Dr. Crosby: Someone who has pain, number one. Certainly if they’re pseudoparalytic—that’s a different group. They’re disabled because of their inability to use the arm, so I think that’s a separate group. But certainly pain is still the major driving indication. Then the secondary arthritic changes…there are still some conservative treatments that work very well with these people who have excellent elevation above 100 degrees, have good deltoid function, and injection is still a very good option for these people early with a physical therapy program on their deltoid. If they still have excellent elevation but some pain is their complaint, then an arthroscopy in the biceps, either tenotomy or tenodesis, can be very helpful in those people to eliminate their pain.

Moderator Sculco: And what’s your feeling about Reuben’s operation—the superior capsular reconstruction?

Dr.
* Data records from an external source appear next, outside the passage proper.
(** [d[k] += 1] on a [defaultdict(int)]. *)
Definition dict_incr (d : dict nat) (k : string) : dict nat :=
  dict_set d k (match dict_get d k with Some n => S n | None => 1%nat end).

(** [tier_counts[tk][player] += 1] on the nested [defaultdict]. *)
Definition count_pick (tc : dict (dict nat)) (tk player : string) : dict (dict nat) :=
  dict_set tc tk (dict_incr (match dict_get tc tk with Some d => d | None => [] end) player).

(**
<<
tier_counts = defaultdict(lambda: defaultdict(int))
for team in teams_data:
    for i in range(1, 7):
        player = team[f"Tier {i}"].strip()
        tier_counts[f"Tier {i}"][player] += 1
>> *)
Definition count_picks (teams : list team) : dict (dict nat) :=
  fold_left (fun tc t =>
      fold_left (fun tc i => count_pick tc (tier_key i) (strip (tier_of t i))) (seq 1 6) tc)
    teams [].

(** [sorted(tier_counts.keys())]. *)
Fixpoint insert_str (s : string) (l : list string) : list string :=
  match l with
  | [] => [s]
  | y :: ys => if String.leb s y then s :: y :: ys else y :: insert_str s ys
  end.

Definition sort_str (l : list string) : list string := fold_right insert_str [] l.

(** [sorted(tier_counts[tier].items(), key=lambda x: -x[1])], a stable
    sort by decreasing count. *)
Fixpoint insert_count (x : string * nat) (l : list (string * nat)) : list (string * nat) :=
  match l with
  | [] => [x]
  | y :: ys => if (snd y <=? snd x)%nat then x :: y :: ys else y :: insert_count x ys
  end.

Definition sort_counts (l : list (string * nat)) : list (string * nat) :=
  fold_right insert_count [] l.

(** The per-tier pick lists shown in the sidebar, in displayed order. *)
Definition tier_summary (teams : list team) : list (string * list (string * nat)) :=
  let tc := count_picks teams in
  map (fun tk => (tk, sort_counts (match dict_get tc tk with Some d => d | None => [] end)))
      (sort_str (map fst tc)).

Record summary := mkSummary {
  leader : string;
  best_player : string * Z;
  tier_picks : list (string * list (string * nat))
}.

(** The sidebar: [leaderboard[0]['Team']], [best_player] and the tier
    pick counts. *)
Definition sidebar (leaderboard : list row) (aps : list (string * Z)) (teams : list team)
    : page_result summary :=
  match leaderboard with
  | [] => PageErr (IndexError "list index out of range")
  | r :: _ =>
      match py_min_snd aps with
      | None => PageErr (PyError (ValueError "min() arg is an empty sequence"))
      | Some bp => PageOk (mkSummary (row_team r) bp (tier_summary teams))
      end
  end.

(** The whole script run: the sorted leaderboard rendered in the table
    and the sidebar summary. *)
Definition page (env : envelope) (teams : list team) : page_result (list row * summary) :=
  let live_data := fetch_live_scores env in
  match live_data with
  | [] => PageErr (PyError fetch_error)
  | _ =>
      match worst_score live_data with
      | None => PageErr (PyError max_empty_error)
      | Some w =>
          match score_teams live_data w teams with
          | Err e => PageErr (PyError e)
          | Ok (rows, aps) =>
              let lb := sort_rows rows in
              match sidebar lb aps teams with
              | PageOk s => PageOk (lb, s)
              | PageErr e => PageErr e
              end
          end
      end
  end.

Example page_feed1 :
  match page feed1 [teamA; teamB; teamC] with
  | PageOk (_, s) => Some (leader s, best_player s, map fst (tier_picks s),
                           snd (nth 2 (tier_picks s) ("", [])))
  | PageErr _ => None
  end
  = Some ("Bob", ("Scottie Scheffler", -8),
          ["Tier 1"; "Tier 2"; "Tier 3"; "Tier 4"; "Tier 5"; "Tier 6"],
          [("Tiger Woods", 2%nat); ("Jon Rahm", 1%nat)]).
Proof. vm_compute. reflexivity. Qed.

Example page_empty_roster :
  page feed1 [] = PageErr (IndexError "list index out of range").
Proof. vm_compute. reflexivity. Qed.

Definition roster1 : list team := [teamA; teamB; teamC].

Definition page1_lb : list row :=
  match page feed1 roster1 with PageOk (lb, _) => lb | PageErr _ => [] end.

Definition page1_summary : summary :=
  match page feed1 roster1 with
  | PageOk (_, s) => s
  | PageErr _ => mkSummary "" ("", 0) []
  end.

(** The records of [feed1], and the same records in reverse order. *)
Definition players1 : list player :=
  [pl "Scottie Scheffler" "-8" "A"; pl "Rory McIlroy" "E" "A";
   pl "Tiger Woods" "5" "C"; pl "Jon Rahm" "3" "A";
   pl "Bryson DeChambeau" "-2" "A"; pl "Xander Schauffele" "1" "A";
   pl "Ludvig Aberg" "WD" "A"].

Definition feed1_rev : envelope := env_of (rev players1).

(** * Proofs *)

Arguments digit_char : simpl never.
Arguments is_digit : simpl never.
Arguments is_space : simpl never.
Arguments is_int_space : simpl never.
Arguments digit_value : simpl never.

Fixpoint all_chars (f : ascii -> bool) (s : string) : bool :=
  match s with
  | EmptyString => true
  | String c s' => f c && all_chars f s'
  end.

Fixpoint any_char (f : ascii -> bool) (s : string) : bool :=
  match s with
  | EmptyString => false
  | String c s' => f c || any_char f s'
  end.

(** Facts about single characters, checked over all 256 of them. *)
Ltac all_ascii :=
  let c := fresh "c" in
  intros c; destruct c as [[] [] [] [] [] [] [] []]; vm_compute;
  first [ reflexivity | intros; discriminate
        | intros; repeat split; reflexivity
        | intros; left; reflexivity | intros; right; reflexivity ].

Lemma is_space_lower_char : forall c, is_space (lower_char c) = is_space c.
Proof. all_ascii. Qed.

Lemma lower_char_idem : forall c, lower_char (lower_char c) = lower_char c.
Proof. all_ascii. Qed.

Lemma digit_not_space : forall c, is_digit c = true -> is_space c = false.
Proof. all_ascii. Qed.

Lemma digit_not_sign : forall c, is_digit c = true ->
  Ascii.eqb c "-" = false /\ Ascii.eqb c "+" = false /\ Ascii.eqb c "_" = false.
Proof. all_ascii. Qed.

Lemma alpha_not_space : forall c, is_alpha c = true -> is_space c = false.
Proof. all_ascii. Qed.

Lemma digit_not_int_space : forall c, is_digit c = true -> is_int_space c = false.
Proof. all_ascii. Qed.

Lemma alpha_not_int_space : forall c, is_alpha c = true -> is_int_space c = false.
Proof. all_ascii. Qed.

Lemma alpha_not_digit : forall c, is_alpha c = true ->
  is_digit c = false /\ Ascii.eqb c "_" = false.
Proof. all_ascii. Qed.

Lemma upper_char_C : forall c, upper_char c = "C"%char -> c = "C"%char \/ c = "c"%char.
Proof. all_ascii. Qed.

(** ** strip and lower *)

Lemma lower_idem : forall s, lower (lower s) = lower s.
Proof. induction s; simpl; [reflexivity | now rewrite lower_char_idem, IHs]. Qed.

Lemma lstrip_lower : forall s, lstrip (lower s) = lower (lstrip s).
Proof.
  induction s as [|c s IH]; simpl; [reflexivity|].
  rewrite is_space_lower_char. destruct (is_space c); [exact IH | reflexivity].
Qed.

Lemma lower_empty : forall s, lower s = EmptyString <-> s = EmptyString.
Proof. intros []; simpl; split; congruence. Qed.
Crosby: I think it’s coming along. I actually was in Liverpool on Thursday at the Liverpool Shoulder Symposium and Peter Minton, who is Reuben’s mentor, presented this and said ‘I did this, I do this and I did one just recently. I spent 2.5 hours trying…dropped the arm down to the side and it fell apart, so I did a reverse in the operating room the same setting.’ I don’t think we’re quite there yet, but I think it’s coming.

Moderator Sculco: So Reuben, you have a patient who has arthritic changes in the joint, as well as this massive rotator cuff tear. Aren’t you going to do a reverse shoulder in that patient or are you going to try to do your reconstruction?
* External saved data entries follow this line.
Lemma missing_label_falls_back_to_first_option_witness :
  select (Samples.turn Samples.page_A_and_C "B" (Ok tt) false)
    Samples.payload_A_and_C Samples.fresh_solver
  = ([Solve;
      Log "[SOLVER] Gemini selected answer option: 'B'.";
      Log "[INFO] Desired option 'B' not found. Falling back to option 'A'."],
     Next 1,
     gemini_solver.solver
       (gemini_solver.get_answer Samples.fresh_solver Samples.payload_A_and_C
          (Samples.answering "B")))
  /\ select (Samples.turn Samples.page_A_and_C "B" (Ok tt) false)
       Samples.payload_without_handles Samples.fresh_solver
     = ([Solve;
         Log "[SOLVER] Gemini selected answer option: 'B'.";
         Log "[ERROR] No option elements available to click. Terminating automation loop."],
        Exit Break,
        gemini_solver.solver
          (gemini_solver.get_answer Samples.fresh_solver
             Samples.payload_without_handles (Samples.answering "B")))
  /\ filter is_click
       (fst (run_solver_loop bs4.BeautifulSoup Samples.settings true
               [Samples.turn Samples.page_A_and_C "B" (Ok tt) false]))
     = [Clicked (OptionCard 1); Clicked ActionButton].
Proof.
  split; [|split].
  - exact (missing_label_falls_back_to_first_option
             (Samples.turn Samples.page_A_and_C "B" (Ok tt) false)
             Samples.payload_A_and_C Samples.fresh_solver eq_refl).
  - exact (missing_label_falls_back_to_first_option
             (Samples.turn Samples.page_A_and_C "B" (Ok tt) false)
             Samples.payload_without_handles Samples.fresh_solver eq_refl).
  - reflexivity.
Defined.

Lemma stale_option_restarts_the_cycle_witness :
  let c := Samples.turn Samples.page_A_to_D "B" (Raise Samples.stale) false in
  let before :=
    (quiz_data <~ find_question bs4.BeautifulSoup Samples.settings c ;;
     select c quiz_data) Samples.fresh_solver in
  exists warning,
    cycle bs4.BeautifulSoup Samples.settings c Samples.fresh_solver
    = (fst (fst before) ++ [Log warning], Exit Continue, snd before)
    /\ while_true bs4.BeautifulSoup Samples.settings [c] Samples.fresh_solver
       = (let '(tr, f, s2) :=
            while_true bs4.BeautifulSoup Samples.settings [] (snd before) in
          ((fst (fst before) ++ [Log warning]) ++ tr, f, s2)).
Proof.
  apply stale_option_restarts_the_cycle
    with (chosen_element := 2) (e := Samples.stale).
  - reflexivity.
  - reflexivity.
  - left. reflexivity.
Defined.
Dr. Gobezie: I think it’s about how the patient presents. Part of the story—they have a massive cuff tear and they have a little bit of arthritis, but the patient’s functional range of motion is very important and the symptoms. Oftentimes contained massive cuff tears…those are the people who are being told ‘Hey, look you need a replacement.’ Oftentimes I see them and they say, ‘Hey, doc I saw this guy, said replacement. I can move my arm blah, blah, blah’ and their weakness is the biggest issue. I think if someone is not pseudoparalytic, the MRI’s nice, the arthritis is nice, they have good function, I want to keep it that way.

Moderator Sculco: I want to thank the speakers for an outstanding session.